Comme tous les mercredis matin, ce mercredi, je suis allé faire mon marché. Comme tous les mercredis matin, j’ai descendu les escaliers, traversé la cour intérieure que les ouvriers n’ont toujours pas fini d’occuper, j’ai appuyé sur le bouton qui permet d’ouvrir la porte qui donne sur la rue et je me suis mis en marche vers le boulevard Edgar Quinet. Au bout d’un bref moment — tout juste le temps de faire quelques pas —, j’ai ressenti une sensation étrange, comme si j’étais pris soudain dans un champ de forces qui me transperçaient de part en part. Je me suis arrêté et j’ai regardé mes mains qui me faisaient l’impression d’être la cible d’invisibles rayons, mais tout allait bien, du moins, elles n’étaient pas en train de fondre ni de se désintégrer. Du coup, j’ai regardé autour de moi et tout avait l’air parfaitement normal, la circulation était toujours aussi étouffante, les familles de mendiants avaient toujours leur domicile sur les bouches d’aération du métropolitain, et les magazines grand public faisaient sans discontinuer leur putassière réclame. Contrairement à mon habitude, je me suis assis sur un banc. À vrai dire, ce ne fut pas une décision consciente. Disons que quelque chose m’a poussé à m’y asseoir. Ce devait être le champ de forces. C’était nécessairement le champ de forces. Je n’ai même pas essayé de résister. Une fois assis, une idée étrange m’a pénétré. J’ai posé la main sur mon front, et je me suis demandé :
— Mais qu’a-t-il bien pu se passer avant le 18 juin 1940 ? Depuis le 18 juin 1940, du fait de sa permanente actualité, nous ne vivons plus que des 18 juin, cela est entendu, c’est indiscutable, n’y revenons pas. Mais avant ? Avant le 18 juin 1940, jusqu’au 17 juin 1940, quel jour vivions-nous ? Le 14 juillet 1789 ? Le 18 brumaire de l’An VIII ? Ou bien, au contraire, un jour banal, un jour comme un autre, un jour au cours duquel il ne s’est rien passé de remarquable dans l’histoire de France ? Maudit 18 juin 1940…
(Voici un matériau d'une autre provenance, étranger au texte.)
Lemma no_heading_no_section_witness :
  parseSections (lit "plain" ++ [nl] ++ lit "#text") = []
  ∧ getTableOfContents (lit "plain" ++ [nl] ++ lit "#text")
    = PaginationResult.mk (tocHeader ++ tocUsage)
        (Metadata.mk (Some 0) None None None None)
  ∧ ∀ query,
      getSection (lit "plain" ++ [nl] ++ lit "#text") query
      = PaginationResult.mk
          (lit "# Section Not Found" ++ [nl; nl]
             ++ lit "Could not find section matching: " ++ [dq] ++ query ++ [dq]
             ++ [nl; nl] ++ lit "## Available sections:" ++ [nl] ++ lit "- ")
          (Metadata.mk (Some 0) None None None None).
Proof.
  apply (no_heading_no_section (lit "plain" ++ [nl] ++ lit "#text")).
  repeat constructor.
Defined.

(** ** Section lookup *)

Lemma find_none_iff {A} (p : A → bool) (l : list A) :
  List.find p l = None ↔ Forall (fun x => p x = false) l.
Proof.
  induction l as [|a l IH]; simpl; [by split; [constructor|]|].
  destruct (p a) eqn:Ha.
  - split; [done|]. intros H. inversion H; congruence.
  - rewrite IH. split; [by constructor|]. by intros H; inversion H.
Qed.

Lemma find_first {A} (p : A → bool) (pre post : list A) (x : A) :
  Forall (fun y => p y = false) pre → p x = true →
  List.find p (pre ++ x :: post) = Some x.
Proof.
  induction 1 as [|a pre Ha _ IH]; intros Hx; simpl.
  - by rewrite Hx.
  - rewrite Ha. by apply IH.
Qed.

(** X8.  A section lookup always reports the number of sections.  It
    answers not-found (no [currentSection]) exactly when no title contains
    the query, both lower-cased.  Otherwise it returns the first section,
    in document order, whose title does: its text and its title. *)
Theorem section_lookup_outcome (content query : text) :
  let sections := parseSections content in
  let result := getSection content query in
  Metadata.totalSections (PaginationResult.metadata result)
    = Some (Z.of_nat (length sections))
  ∧ (Metadata.currentSection (PaginationResult.metadata result) = None
     ↔ Forall (fun s => includes (toLowerCase (DocSection.title s))
                          (toLowerCase query) = false) sections)
  ∧ (∀ pre s post,
       sections = pre ++ s :: post →
       Forall (fun s' => includes (toLowerCase (DocSection.title s'))
                           (toLowerCase query) = false) pre →
       includes (toLowerCase (DocSection.title s)) (toLowerCase query) = true →
       result
       = PaginationResult.mk (DocSection.content s)
           (Metadata.mk (Some (Z.of_nat (length sections)))
              (Some (DocSection.title s)) None None None)).
Proof.
  cbv zeta. unfold getSection. split; [|split].
  - by destruct (List.find _ _).
  - rewrite <- (find_none_iff (sectionMatches query)).
    by destruct (List.find _ _).
  - intros pre s post Hsplit Hpre Hs.
    rewrite Hsplit at 1. by rewrite (find_first (sectionMatches query)).
Qed.
(** * DeepSVDD (pyod/models/deep_svdd.py): a shallow embedding

    The estimator object is a record whose fitted attributes are optional
    (an attribute that was never assigned is [None]); methods are
    computations in a state-and-exception monad in which an exception
    leaves the assignments made so far in place, as a Python object does.
    NumPy / Keras / scikit-learn are reached through the [Backend]
    interface; every call to them is recorded in a trace. *)

From Stdlib Require Import String.
From Stdlib Require Import ZArith List Bool Lia.
From Stdlib Require Import Floats.SpecFloat.
Import ListNotations.

Set Implicit Arguments.

(** ** Floating-point scalars

    Array entries are IEEE-754 values: signed zeros, infinities, NaN and
    finite numbers [(-1)^s * m * 2^e].  Comparison, [abs] and negation
    are exact operations, so they are independent of the precision. *)

Module Float.

Definition t := spec_float.

Definition zero : t := S754_zero false.
Definition neg_zero : t := S754_zero true.
Definition nan : t := S754_nan.

(** binary32 constants, the dtype of a Keras prediction, in canonical
    form (24-bit significand): 0.1 is 13421773 * 2^-27 = 0x3DCCCCCD *)
Definition tenth : t := S754_finite false 13421773 (-27).
Definition twentieth : t := S754_finite false 13421773 (-28).
Definition half : t := S754_finite false 8388608 (-24).
Definition quarter : t := S754_finite false 8388608 (-25).
Definition one : t := S754_finite false 8388608 (-23).
Definition two : t := S754_finite false 8388608 (-22).
Definition three : t := S754_finite false 12582912 (-22).

(** binary64 constants, the Python [float] of a keyword argument
    (53-bit significand) *)
Definition one64 : t := S754_finite false 4503599627370496 (-52).
Definition half64 : t := S754_finite false 4503599627370496 (-53).
Definition tenth64 : t := S754_finite false 7205759403792794 (-56).
Definition fifth64 : t := S754_finite false 7205759403792794 (-55).

Definition abs : t -> t := SFabs.
Definition opp : t -> t := SFopp.
Definition ltb : t -> t -> bool := SFltb.
Definition leb : t -> t -> bool := SFleb.
Definition gtb (x y : t) : bool := SFltb y x.
Definition geb (x y : t) : bool := SFleb y x.

Definition is_zero (x : t) : bool :=
  match x with S754_zero _ => true | _ => false end.

Definition is_nan (x : t) : bool :=
  match x with S754_nan => true | _ => false end.

End Float.

(** ** NumPy boolean-mask assignment

    [a[mask] = v] with a scalar [v]: every entry selected by the mask is
    replaced by [v], the others stay.  The mask is computed entry-wise
    from the array as it is when the statement runs. *)

Definition mask_assign (mask : Float.t -> bool) (v : Float.t)
  (a : list Float.t) : list Float.t :=
  map (fun x => if mask x then v else x) a.

(** ** Center clamping (the last three statements of [_init_c])

<<
    self.c[(abs(self.c) < eps) & (self.c < 0)] = -eps
    self.c[(abs(self.c) < eps) & (self.c > 0)] = eps
>>
    The second statement reads the array written by the first. *)

Definition neg_mask (eps x : Float.t) : bool :=
  Float.ltb (Float.abs x) eps && Float.ltb x Float.zero.

Definition pos_mask (eps x : Float.t) : bool :=
  Float.ltb (Float.abs x) eps && Float.gtb x Float.zero.

Definition clamp_c (eps : Float.t) (c : list Float.t) : list Float.t :=
  let c1 := mask_assign (neg_mask eps) (Float.opp eps) c in
  mask_assign (pos_mask eps) eps c1.

(** What the two statements do to one coordinate. *)
Definition clamp_coord (eps x : Float.t) : Float.t :=
  let x1 := if neg_mask eps x then Float.opp eps else x in
  if pos_mask eps x1 then eps else x1.

(** The default [eps=0.1] of [_init_c]. *)
Definition eps_default : Float.t := Float.tenth.

(** ** Arrays *)

Definition row := list Float.t.

(** A 2-D array, row-major. *)
Definition matrix := list row.

(** [X.shape[0]] and [X.shape[1]] *)
Definition shape0 (X : matrix) : Z := Z.of_nat (length X).
Definition shape1 (X : matrix) : Z := Z.of_nat (length (hd [] X)).

(** [np.min] of a Python list of integers; a zero-size argument raises
    [ValueError]. *)
Definition np_min (l : list Z) : option Z :=
  match l with
  | [] => None
  | x :: l' => Some (fold_left Z.min l' x)
  end.

(** The center [self.c]: the scalar placeholder [0.0] (or a scalar given
    by the caller) or an array. *)
Inductive center :=
| C_scalar (x : Float.t)
| C_array (v : list Float.t).

(** ** The network description handed to Keras *)

Inductive layer :=
| Dense (units : Z) (activation : string) (l2 : Float.t)
        (name : option string)
| Dropout (rate : Float.t).

(** What [_build_model] assembles before [compile]: the encoder chain up
    to the layer named [net_output], the center of the distance loss,
    and, with [use_ae], the decoder chain whose reconstruction error is
    added to the loss. *)
Record network := {
  net_inputs : Z;
  net_encoder : list layer;
  net_center : center;
  net_decoder : option (list layer);
  net_optimizer : string
}.

(** ** Exceptions *)

Inductive exn :=
| ValueError_contamination     (* BaseDetector.__init__ *)
| ValueError_check_parameter   (* check_parameter(dropout_rate, ...) *)
| ValueError_check_array       (* sklearn check_array *)
| ValueError_transform         (* StandardScaler.transform, wrong width *)
| ValueError_np_min            (* np.min of an empty list *)
| ValueError_neurons           (* "The number of neurons should not exceed
                                   the number of features" *)
| IndexError                   (* hidden_neurons_[0] of an empty list *)
| AttributeError               (* reading an attribute never assigned *)
| NotFittedError               (* check_is_fitted *)
| KerasError.                  (* raised while building or training *)

(** ** Calls that leave this module *)

Inductive event :=
| Ev_set_seed (seed : Z)
| Ev_check_array (X : matrix)
| Ev_scaler_fit (X : matrix)
| Ev_scaler_transform (X : matrix)
| Ev_shuffle (X : matrix)
| Ev_build (net : network)
| Ev_summary
| Ev_embed (X : matrix)
| Ev_train (X : matrix)
| Ev_predict (X : matrix).

Definition is_build (e : event) : bool :=
  match e with Ev_build _ => true | _ => false end.

Definition is_embed (e : event) : bool :=
  match e with Ev_embed _ => true | _ => false end.

(** Standardization or a forward pass. *)
Definition is_compute (e : event) : bool :=
  match e with
  | Ev_scaler_fit _ | Ev_scaler_transform _ | Ev_embed _
  | Ev_train _ | Ev_predict _ | Ev_build _ | Ev_check_array _ => true
  | _ => false
  end.

(** ** State and exceptions

    [run m s] returns the outcome together with the state reached: an
    exception does not undo the assignments made before it. *)

Definition M (S A : Type) : Type := S -> (exn + A) * S.

Definition ret {S A} (a : A) : M S A := fun s => (inr a, s).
J’avais dû parler à voix haute sans même m’en rendre compte parce qu’un agent de police s’est approché et après m’avoir salué de façon règlementaire s’est adressé à moi :
— You are Place du 18 juin 1940.
Je ne sais pas ce qui m’a le plus étonné : le renseignement que je n’avais pas demandé ou le policier polyglotte. Je l’ai regardé un peu interloqué et je lui ai répondu :
— Non, mais de quoi vous me parlez, là ?
— Ah pardon, m’a-t-il rétorqué, je croyais que vous étiez un touriste perdu… Vos papiers !
— Ah d’accord, comme je ne suis pas un touriste, vous contrôlez mon identité ?
— Ne discutez pas. Vos papiers !
Je lui ai donné ma carte d’identité qu’il a regardée après m’avoir regardé et avant de me regarder à nouveau et après aussi et ainsi de suite trois ou quatre fois. Et puis il m’a dit :
— C’est un luxe de passer le temps assis sur un banc. Vous n’avez pas de travail ?
— Je suis écrivain. J’allais faire le marché quand…
Je n’ai pas eu le temps de finir ma phrase parce qu’il a éclaté de rire. Il a appelé son collègue :
— Didier ! Didier ! Hé, Didier ! Viens voir, j’ai trouvé le nouveau Houellebecq !
Pendant que Didier s’approchait, j’ai pensé que le jour où des policiers connaîtraient mon nom, ce serait vraiment la gloire, mais j’ai gardé cette idée pour moi. Didier a dit :
— Quoi ?
— Il est écrivain, du coup, il passe ses journées assis sur un banc. C’est pas mal comme boulot, non ? Ça te plairait pas, toi, de passer tes journées le cul sur un banc, hein ?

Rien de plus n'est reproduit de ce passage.